--- START ---
(** One turn of the loop over the layers. *)
Definition process_layer (id : nat) (species : string) (layerIndex : nat)
    (layerInfo : LayerInfo) : M unit :=
  seen <- get (fun s =>
    bool_decide (category layerInfo ∈ drawnCategories s)) ;;
  if seen : bool then ret tt
  else
    try_catch
      (componentInfo <- this_getRandomComponent layerInfo species ;;
       match componentInfo with
       | None => ret tt
       | Some componentInfo =>
           let fileName := ci_name componentInfo in
           layerDrawn <- drawLayer componentInfo id ;;
           (if String.eqb (category layerInfo) "background"
            then modify (with_backgroundDrawn layerDrawn)
            else ret tt) ;;
           if layerDrawn : bool then
             modify (fun s => with_drawnCategories
               ({[category layerInfo]} ∪ drawnCategories s) s) ;;
             push_attribute {| trait_type := category layerInfo;
                               value := fileNameWithoutExt fileName |} ;;
             if SAVE_INTERMEDIATE_LAYERS cfg then
               let layerProgressPath :=
                 outputFolder cfg +:+ "layer_" +:+ pretty (layerIndex + 1)%nat
                 +:+ "_" +:+ category layerInfo +:+ "_" +:+ pretty id
                 +:+ ".png" in
               buffer <- toBuffer ;;
               writeFileSync layerProgressPath buffer
             else ret tt
           else ret tt
       end)
      (fun error => ret tt).

(** [for (let layerIndex = 0; layerIndex < layerConfig.length; layerIndex++)] *)
Fixpoint process_layers (id : nat) (species : string) (layerIndex : nat)
    (layers : list LayerInfo) : M unit :=
  match layers with
  | [] => ret tt
  | layerInfo :: rest =>
      process_layer id species layerIndex layerInfo ;;
      process_layers id species (S layerIndex) rest
  end.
--- END ---
Search the material for the word "buffer" and copy each line where it occurs.

               buffer <- toBuffer ;;
               writeFileSync layerProgressPath buffer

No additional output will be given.